Welcome to the fifth practical session of CS233 - Introduction to Machine Learning.

In this exercise class, we will work with higher-dimensional feature spaces.

In [1]:

```
# Useful starting lines
%matplotlib inline
import numpy as np
import matplotlib.pyplot as plt
from mpl_toolkits.mplot3d import Axes3D
%load_ext autoreload
%autoreload 2
```

In this week's lecture we have encountered Cover's theorem:

$\textit{"A complex pattern-classification problem, cast in a high-dimensional space nonlinearly is more likely}$ $\textit{to be linearly separable than in a low-dimensional space, provided that the space is not densely populated."}$

Within this exercise we will empirically validate Cover's theorem by simulating toy data and by re-using the previous weeks' perceptron code.

**Note**: The slides use a slightly different notation where, $p$ is number of $N$- dimensional data points. To keep things coherent with the previous exercises we use, N and D. N- number of data points and D is their dimentionality.

To train our perceptron we create a synthetic data set $\left(X,y\right)$. X is a $\left[ N \times D \right]$ matrix of observations $x_{i=1,...,N}$ with entries $x_{i,j=1,...,D} \stackrel{i.i.d.}{\sim} Bernoulli(\lambda=0.5)$. y is a $\left[ N \times 1 \right]$ vector of target values $y_{i=1,...,N} \stackrel{i.i.d.}{\sim} Bernoulli(\lambda=0.5)$.

Write a function `sample_data`

that returns a synthetic data set $\left(X,y\right)$ given $N$ and $D$.

Hint: You can draw $50$ samples from a Bernoulli distribution $Bernoulli(\lambda=0.5)$ via

In [2]:

```
import numpy as np
lamb, D = 0.5, 50
np.random.binomial(1, lamb, D)
```

Out[2]:

Please fill in the function `sample_data`

below:

In [3]:

```
def sample_data(N,D):
"""
generate the synthetic data.
X is of size [N x D]
y is of size [N]
"""
k, lamb = 1, 0.5
X = np.empty((N, D)) # X is [N x D]
y = np.empty(N) # y is [N]
# generate one observation by drawing 10 samples
# from a Bernoulli distribution (Binomial with k=1)
X = np.random.binomial(k, lamb, (N,D))
# generate target label
y = np.random.binomial(k, lamb, N)
# if all target labels are identical then flip a label
# (some perceptron implementations require at least two different label values)
if len(np.unique(y))==1: y[0] = 1-y[0]
return X, y
```

We wish to evaluate the fraction $f$ of $r$ runs for which $\left(X,y\right)$ is linearly separable and evaluate this fraction as a function of $N$: Within a function `simulate`

, systematically vary $N \in \left(1,200\right]$ and set $D=50, r=30$. For each $N$ call a function `run_trial`

that generates a data set as described in section 2.1 and trains a perceptron on it. Count the number $r_+$ out of the $r$ trials that are linearly separable and plot $f(N) = \frac{r_+(N)}{r}$ over $N/D$.

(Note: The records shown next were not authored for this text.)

Lemma retain_refines cutoff states d v pruned r d' :
  represents_on d v → Forall wf_state states → retain_states d cutoff pruned states = (r, d') →
  ∃ v', represents_on d' v' ∧ da_retention d' = da_retention d ∧ kept cutoff (ds_domain_id <$> states) v v' ∧
    (is_ok r = true → ∀ dom h, dom ∈ ds_domain_id <$> states → u64 h → h < cutoff → vw_state v' dom h = None).
Proof.
  intros Hrep Hall. revert d v pruned Hrep. induction Hall as [|s states (Hd & _) Hall IH]; intros d v pruned Hrep Hr; cbn in Hr.
  { injection Hr as <- <-. exists v. split_and!; auto using kept_refl. by intros _ ? ? ?%elem_of_nil. }
  destruct (root_heights d (ds_domain_id s)) as [heights|e|m] eqn:Hrh; cbn in Hr;
    [|injection Hr as <- <-; exists v; by split_and!; auto using kept_refl..].
  destruct (root_heights_of _ _ _ _ Hrep Hd Hrh) as [Hu Hcov].
  destruct (prune_heights d (ds_domain_id s) cutoff pruned heights) as [r1 d1] eqn:Hp.
  destruct (prune_heights_refines _ _ _ _ _ _ _ _ Hrep Hd Hu Hp) as (v1 & Hrep1 & Hret1 & Hk1 & Hdone1).
  assert (∀ v', kept cutoff (ds_domain_id <$> states) v1 v' → kept cutoff (ds_domain_id <$> s :: states) v v') as Hcons.
  { intros v' Hk. exact (kept_trans _ [_] _ _ _ _ Hk1 Hk). }
  destruct r1 as [n|e|m]; cbn in Hr.
  - destruct (IH _ _ _ Hrep1 Hr) as (v' & Hrep' & Hret' & Hk & Hdone). exists v'. split_and!; [done|congruence|auto|].
    intros Ho dom h Hin Hh Hl. apply elem_of_cons in Hin as [->|Hin]; [|by apply Hdone].
    assert (vw_state v1 (ds_domain_id s) h = None) as E1.
    { destruct (vw_state v (ds_domain_id s) h) as [x|] eqn:Ex; [apply Hdone1; eauto|].
      destruct (kp_state _ _ _ _ Hk1 (ds_domain_id s) h) as [->|[? _]]; done. }
    destruct (kp_state _ _ _ _ Hk (ds_domain_id s) h) as [->|[? _]]; done.
  - injection Hr as <- <-. exists v1. split_and!; try done. apply Hcons, kept_refl.
  - injection Hr as <- <-. exists v1. split_and!; try done. apply Hcons, kept_refl.
Qed.

(** The first height a policy keeps. *)
Definition cutoff_of (retention : RetentionPolicy) (height : Z) : Z :=
  match retention with
  | Archive => 0
  | Full history => saturating_sub height (saturating_sub history 1)
  end.

Lemma apply_retention_refines d v height states r d' :
  represents_on d v → Forall wf_state states → apply_retention d height states = (r, d') →
  ∃ v', represents_on d' v' ∧ da_retention d' = da_retention d ∧
    kept (cutoff_of (da_retention d) height) (ds_domain_id <$> states) v v' ∧
    (is_ok r = true → ∀ dom h, dom ∈ ds_domain_id <$> states → u64 h →
       h < cutoff_of (da_retention d) height → vw_state v' dom h = None).
Proof.
  intros Hrep Hall. unfold apply_retention. destruct (da_retention d) as [|history] eqn:Hr.
  - intros [= <- <-]. exists v. split_and!; auto using kept_refl. unfold fits. cbn. lia.
  - intros Hrt. destruct (retain_refines _ _ _ _ _ _ _ Hrep Hall Hrt) as (v' & ? & ? & ? & ?). exists v'.
    split_and!; try done. congruence.
Qed.

(** ** Reading *)

(** parity-db answers every read. *)
Definition answers (d : Database) : Prop := ∀ c k, ∃ r, pdb_get (da_db d) c k = Ok r.

Lemma get_answer d c k : answers d → pdb_get (da_db d) c k = Ok (stored d c k).
Proof. intros Ha. destruct (Ha c k) as [r Hr]. rewrite Hr. by apply get_stored in Hr as ->. Qed.

Lemma db_store_extends d v dom h s :
  represents_on d v → answers d → is_b256 dom → u64 h → vw_state v dom h = Some s →
  store_extends (memory_store (snap_nodes s)) (db_store d).
Proof.
  intros Hrep Ha Hd Hh Es x e Hx. unfold memory_store in Hx. injection Hx as Hx.
  unfold db_store. rewrite get_answer by done. cbn.
  destruct (rp_state _ _ Hrep dom h s Hd Hh Es) as [_ Hn].
  apply bget_elem_of in Hx. apply Hn in Hx. cbn in Hx. by rewrite Hx.
Qed.

(** A recorded state is read back in full and key by key. *)
Definition reads_back (d : Database) (dom : DomainId) (h : Z) (s : TrieSnapshot) : Prop :=
  db_state_root d dom h = Ok (snap_root s) ∧
  (∀ fuel, (33 * (length (snap_nodes s) + 1) <= fuel)%nat →
     collect_leaves fuel (snap_root s) (db_store d) = Ok (snap_leaves s)) ∧
  ∀ key, is_b256 key → ∃ nodes,
    let p := {| sp_root := snap_root s; sp_key := key; sp_value := bget key (snap_leaves s);
                sp_nodes := nodes |} in
    state_proof d dom h key =
      if bool_decide (snap_root s = EMPTY_ROOT_HASH) then Ok p
      else trie_err (run? verify p in Ok p).
Lemma apply_change_effect s st c :
  apply_change s st c =
    (let? e := change_effect s c in Ok (absorb st (option_list e))).
Proof.
  destruct st as [[ov added] code], c as [address changed]. unfold apply_change, change_effect.
  destruct (ca_touched changed); cbn [negb]; [|cbn; by destruct ov].
  destruct (ca_selfdestructed changed); [done|].
  destruct (state_account s address) as [old| |]; cbn [obind]; [|done..].
  destruct (old_storage s _ changed) as [leaves| |]; cbn [obind]; [|done..].
  destruct (state_err (build _)) as [snap| |]; cbn [obind]; [|done..].
  rewrite changed_code_entries. destruct (code_entries changed) as [entries| |]; cbn [obind]; [|done..].
  unfold set_account, set_secure_leaf. cbn. rewrite !app_nil_r. by destruct (is_empty _).
Qed.

Lemma absorb_absorb st es1 es2 : absorb (absorb st es1) es2 = absorb st (es1 ++ es2).
Proof.
  destruct st as [[ov added] code]. cbn [absorb base writes].
  by rewrite fmap_app, !bind_app, !bextend_app.
Qed.

Lemma apply_all_effects s st cs :
  for_each (apply_change s) st cs =
    (let? es := collect (change_effect s) cs in Ok (absorb st (es ≫= option_list))).
Proof.
  revert st. induction cs as [|c cs IH]; intros st.
  - cbn. by destruct st as [[[b w] added] code].
  - cbn [for_each collect]. rewrite apply_change_effect.
    destruct (change_effect s c) as [e| |]; cbn [obind]; [|done..]. rewrite IH.
    destruct (collect (change_effect s) cs) as [es| |]; cbn [obind]; [|done..].
    by rewrite absorb_absorb, bind_cons.
Qed.
End order.

(** ** What a set of changes hashes *)

(** [keccak256] separates the inputs of a list. *)
Definition apart `{Keccak} (l : list bytes) : Prop :=
  ∀ a b, a ∈ l → b ∈ l → keccak256 a = keccak256 b → a = b.

Lemma apart_or `{Keccak} (l : list bytes) : apart l ∨ collision (λ x, x ∈ l).
Proof.
  destruct (decide (Forall (λ a, Forall (λ b, keccak256 a = keccak256 b → a = b) l) l)) as [Hf|Hn].
  - left. intros a b Ha Hb. rewrite list.Forall_forall in Hf. specialize (Hf a Ha).
    rewrite list.Forall_forall in Hf. by apply Hf.
  - right. apply not_Forall_Exists in Hn; [|apply _]. apply list.Exists_exists in Hn as (a & Ha & Hn).
    apply not_Forall_Exists in Hn; [|apply _]. apply list.Exists_exists in Hn as (b & Hb & Hn).
    exists a, b. cbn in Hn. destruct (decide (keccak256 a = keccak256 b)) as [E|E]; [|by destruct Hn].
    repeat split; [done..| |done]. intros ->. by apply Hn.
Qed.

Lemma foldl_perm {A B : Type} (I : A → Prop) (f : A → B → A) l1 l2 a :
  l1 ≡ₚ l2 →
  (∀ a b, I a → b ∈ l1 → I (f a b)) →
  (∀ a b c, I a → b ∈ l1 → c ∈ l1 → f (f a b) c = f (f a c) b) →
  I a → foldl f a l1 = foldl f a l2.
Proof.
  intros Hp. revert a. induction Hp as [|x l1 l2 _ IH|x y l|l1 l2 l3 Hp IH1 _ IH2]; intros a Hi Hc Ha.
  - done.
  - cbn [foldl]. apply IH; [| |by apply Hi; [|left]].
    + intros a' b Ha' Hb. apply Hi; [done|by right].
    + intros a' b c Ha' Hb Hc'. apply Hc; [done|by right..].
  - cbn [foldl]. f_equal. apply Hc; [done|by left|right; by left].
  - rewrite IH1 by done. apply IH2; [| |done].
    + intros a' b Ha' Hb. apply Hi; [done|by rewrite Hp].
    + intros a' b c Ha' Hb Hc'. apply Hc; [done|by rewrite Hp..].
Qed.

Lemma NoDup_fst_eq {A B : Type} (l : list (A * B)) (x y : A * B) :
  NoDup l.*1 → x ∈ l → y ∈ l → x.1 = y.1 → x = y.
Proof.
  intros Hnd Hx Hy E. apply list_elem_of_lookup in Hx as [i Hi]. apply list_elem_of_lookup in Hy as [j Hj].
  assert (i = j) as ->; [|congruence].
  apply (NoDup_lookup l.*1 i j x.1); [done|by rewrite list_lookup_fmap, Hi|rewrite list_lookup_fmap, Hj]. by rewrite E.
Qed.
Section inputs.
Context `{Keccak, AlloyRlp, !AlloyTrie}.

The outcome should resemble the figure on slide $12$ ("Numerical Approximation") of this week's lecture.

Hints: Feel free to use your own perceptron code but keep in mind that for some instances the perceptron may not converge.

For plotting you can use the provided function `plotC`

.

Please fill in the functions `simulate`

and `run_trial`

below:

In [4]:

```
import numpy as np
from plots import plotC
from helpers import Perceptron
def run_trial(N, D):
"""
generate one trial of data and run the perceptron on it
X is of size [N x D]
y is of size [N]
"""
# call sample_data
X, y = sample_data(N,D)
# append a constant value to the input for the bias
# such that X is of size [N x D+1]
X = np.concatenate([np.ones((N,1)),X],1)
# initialize weights w
w = np.ones(D+1)
# run the perceptron
_,num_errs = Perceptron(X, y, w, lr=0.1, n_epochs=100)
# the data is linearly separable if and only if the perceptron
# classifies the given data with zero error
linSep = num_errs == 0
return linSep
def simulate():
"""run a simulation generating & classifying data sets for a varying sample size"""
trials = 50 # number of trials per parameter
D = 50 # dimensionality of each observation
domain = np.round(np.linspace(2,200,25)).astype(int)
fracts = np.empty(len(domain))
for pdx, N in enumerate(domain):
# initialize the count of linearly separable trials
linSep = 0
for trial in range(trials):
# set random number generator as a function of trial number
# to make results comparable across conditions & get smoother C(N,D) curve
np.random.seed(trial)
linSep += run_trial(N, D)
# compute the fraction of these problems for which the
# perceptron learning rule converges
fracts[pdx] = linSep / trials
plotC(fracts, D, trials)
simulate()
```

**Questions:**

- Justify the shape of the observed curve! Why does the Perceptron fail when the number of dimensions is less than the number of data points?
- We sampled data from a Bernoulli distribution with fair chance while keeping the dimension size fixed. The more samples we draw, the higher the probability that the drawn samples are not linearly separable.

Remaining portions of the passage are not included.